Outlining how the study came about, Kosonen says he approached INSEAD Professor of Strategy Yves Doz to find out more about strategic renewal. The two then launched a study into strategic agility involving some 150 interviews with a dozen companies and focusing mainly on six high-tech incumbent firms: IBM, HP, Cisco, SAP, Intel and, of course, Nokia, which had allowed Kosonen to take a sabbatical.
“When you look at this work, it’s fuelled, fed by the experience of Mikko and Nokia on the one side, plus all of these other studies we did at IBM, Intel and so on, and the work of other researchers on strategic renewal. It’s been a constant interplay between theoretical contributions – what I bring from the academic side – and what Nokia and these companies we researched … bring from the practical side,” Doz says. This led to a series of ‘long and endless’ retreats in northern Finland, Brittany in France and Boston and Palo Alto in the US. “We had these long and soul-searching week-long meetings where we were trying to bring theory and practical evidence together,” Doz says.
Among the main findings of the study: companies need to be agile and flexible, both in terms of their thinking and their organisational processes.
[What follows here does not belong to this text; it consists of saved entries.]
(** X10.  A request with URLs whose [options] is an object, or absent,
    and that comes to an end answers with the event stream, never with an
    exception: its session is taken out of [activeCrawls], its response is
    ended, and it leaves the files as they were or with one more, the bulk
    file of its session for all its URLs.  With [options: null] the
    handler throws where it reads the budget, before its [try] statement:
    the session stays in [activeCrawls], the response is not ended, and
    nothing is launched or written. *)
Theorem request_always_ends (env : Env) (fuel : nat) (url : string)
  (urls : list string) (given : Server.OptionsGiven) (stream now : nat)
  (w : World) :
  let request := Server.postCrawl env fuel (url :: urls) given stream now in
  (∀ options, given = Server.objectOptions options →
     outcome request w ≠ Pending →
     outcome request w = Normal Server.EventStream
     ∧ activeCrawls (after request w) = delete (pretty now) (activeCrawls w)
     ∧ stream ∈ ended (after request w)
     ∧ (files (after request w) = files w
        ∨ ∃ results,
            files (after request w)
            = <[bulkFile (pretty now) :=
                  BulkFile (pretty now) (isoNow env) (S (length urls))
                    results]>
                (files w)))
  ∧ (given = Server.nullOptions →
     outcome request w
     = Throw "Cannot read properties of null (reading 'concurrency')"
     ∧ activeCrawls (after request w) !! pretty now
       = Some {| res := Some stream; startTime := now |}
     ∧ ended (after request w) = ended w
     ∧ streams (after request w) = streams w
     ∧ launched (after request w) = launched w
     ∧ files (after request w) = files w).
Proof.
  intros request. subst request. split.
  - intros options -> Hend.
    pose proof (Keeps_activeCrawls_batch env fuel (routeCrawler options)
                  (url :: urls) (pretty now) (registered stream now w))
      as Hreg.
    pose proof (Keeps_files_batch env fuel (routeCrawler options)
                  (url :: urls) (pretty now) (registered stream now w))
      as Hfiles.
    unfold after in Hreg, Hfiles.
    destruct (crawlMultipleUrls env fuel (routeCrawler options) (url :: urls)
                (pretty now) (registered stream now w))
      as [w3 [results|message|]] eqn:Hbatch; simpl in Hreg, Hfiles.
    + unfold outcome, after.
      rewrite (postCrawl_after_results _ _ _ _ _ _ _ _ _ _ Hbatch).
      cbn [fst snd]. repeat apply conj; try done.
      * destruct (fsThrows env); simpl; rewrite Hreg; simpl;
          apply delete_insert_eq.
      * simpl. set_solver.
      * destruct (fsThrows env); simpl; rewrite Hfiles; simpl; eauto.
    + unfold outcome, after.
      rewrite (postCrawl_after_throw _ _ _ _ _ _ _ _ _ _ Hbatch).
      cbn [fst snd]. repeat apply conj; try done.
      * simpl. rewrite Hreg. simpl. apply delete_insert_eq.
      * simpl. set_solver.
      * left. simpl. by rewrite Hfiles.
    + by rewrite (postCrawl_pending _ _ _ _ _ _ _ _ _ Hbatch) in Hend.
  - intros ->. unfold outcome, after. rewrite postCrawl_null. cbn [fst snd].
    repeat apply conj; try done. simpl. apply lookup_insert_eq.
Qed.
This calls for specific leadership skills.
“What we’re arguing is that you need mental and cognitive agility, which we call strategic sensitivity, but basically be very open to the world, and very alert, and make sense of developing situations as they occur,” Doz says. “I think one of the critical changes is that it used to be that companies could ‘do’ strategy as a periodic planning exercise and then go into implementing strategy for five to ten years and then think again ‘what are we going to do next?’ or wait for a crisis to call their strategy into question. I think today’s very different.”
“So you have this constant alertness, awareness of what’s going on around you, this constant mental sensitivity and agility, this constant questioning. At the same time that would remain completely useless unless you also have the ability to redeploy resources fast and that’s where we come into the fluidity of resources as a core capability. It encompasses the ability to invest, divest, to build businesses, provide infrastructure, to have new businesses up and running in a few days and also be able, if it doesn’t work, to withdraw at limited cost and do something else.”
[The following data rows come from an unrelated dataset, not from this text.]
(** The document built from the stored one ([CommunityConfigDocument] applied
    to the keys of [config_doc]): every declared field takes the
    stored value or its default, a stored value outside its bounds fails
    the construction, other keys of the stored document are ignored. *)
Definition construct_document (config_doc : document) : option document :=
  if forallb (fun spec => match config_doc !! f_name spec with
                          | Some v => in_bounds spec v
                          | None => true
                          end) document_schema
  then Some (list_to_map
               (map (fun spec =>
                       (f_name spec,
                        default (dec_value (f_default spec))
                                (config_doc !! f_name spec)))
                    document_schema))
  else None.

(** [config.<name>] *)
Definition attr (config : document) (name : string) : num :=
  default zero (config !! name).

(** [calculate_derived_values] *)
Definition calculate_derived_values (c : document) : document :=
  let c1 := <["total_population" :=
               of_Z A (trunc A (mul A (attr c "total_households")
                                      (attr c "average_household_size")))]> c in
  let c2 := <["total_solar_capacity" :=
               mul A (attr c1 "households_with_solar")
                     (attr c1 "average_solar_capacity_per_household")]> c1 in
  let c3 := <["total_solar_area" :=
               mul A (attr c2 "households_with_solar")
                     (attr c2 "solar_panel_area_per_household")]> c2 in
  let c4 := <["total_community_consumption" :=
               mul A (attr c3 "total_households")
                     (attr c3 "average_household_consumption")]> c3 in
  <["total_battery_capacity" :=
     mul A (attr c4 "total_households")
           (attr c4 "battery_capacity_per_household")]> c4.

Definition mem (key : string) (keys : list string) : bool :=
  bool_decide (key ∈ keys).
Doz says there’s a third key dimension to strategic agility: leadership unity or the collective commitments needed for top management teams to make courageous collective decisions, and to work together to get things done, rather than be pulled apart by the constant tensions of decentralisation and delegation of business units (or functions) on the one hand, and the search for unity of the organisation on the other.
“That’s probably, to me at least, the biggest finding and learning from our research, and certainly one of the main contributions from the book: this whole notion of leadership unity and its critical importance, and how companies really need to pay deep attention to the mechanisms that sustain leadership unity,” Kosonen says. The financial markets like companies which have a ‘clear value creation logic’, he adds, but at the same time “they don’t like companies that are only single business companies. So you need to have a portfolio of businesses, but that needs to be integrated, and that’s hard.”
Nowadays it’s strategic integration that drives corporate value, Kosonen says, and that’s “very difficult for most business leaders who are trained to be autonomous ‘hero-leaders’ who are running their own fiefdoms and for CEOs who manage them on a one-to-one basis.” But if companies are to be able to thrive on integration, they need to work as a team and that’s tough, he adds.
Collective decisions become difficult for two reasons, Doz says. First, when “people take a responsibility and identity of their own … they’re not very receptive to any ideas of change that would force them into participating in a collective process.” Second, even if they did, they would remain “very much committed to the success of their subunit.”
“So we need to create some form of collegiate responsibility at the top, where the top team is collectively responsible for adding value to what the collection of businesses within the company could achieve on their own,” Doz says. But, Kosonen points out, collective responsibility does not mean a lack of accountability.
Fast Strategy does not just look at the political and organisational aspects of building teams, but also explores how leaders use emotions to energize teams. “Managers and researchers are focused on organisational and interpersonal levers,” Doz says, “and in some ways they tend to miss the emotional dimension of commitment. I think Nokia – probably because it was led by a team of young, very ambitious people – was a very emotionally-energised organisation in the early ‘90s when the growth in mobile phone exploded. And second what we also found is the real importance of how people think about opportunities and, again, the danger of established companies having blinders put on their ability to perceive the outside world ... and the more challenging and disruptive the cognitive perceptions you can have, the better off you are.”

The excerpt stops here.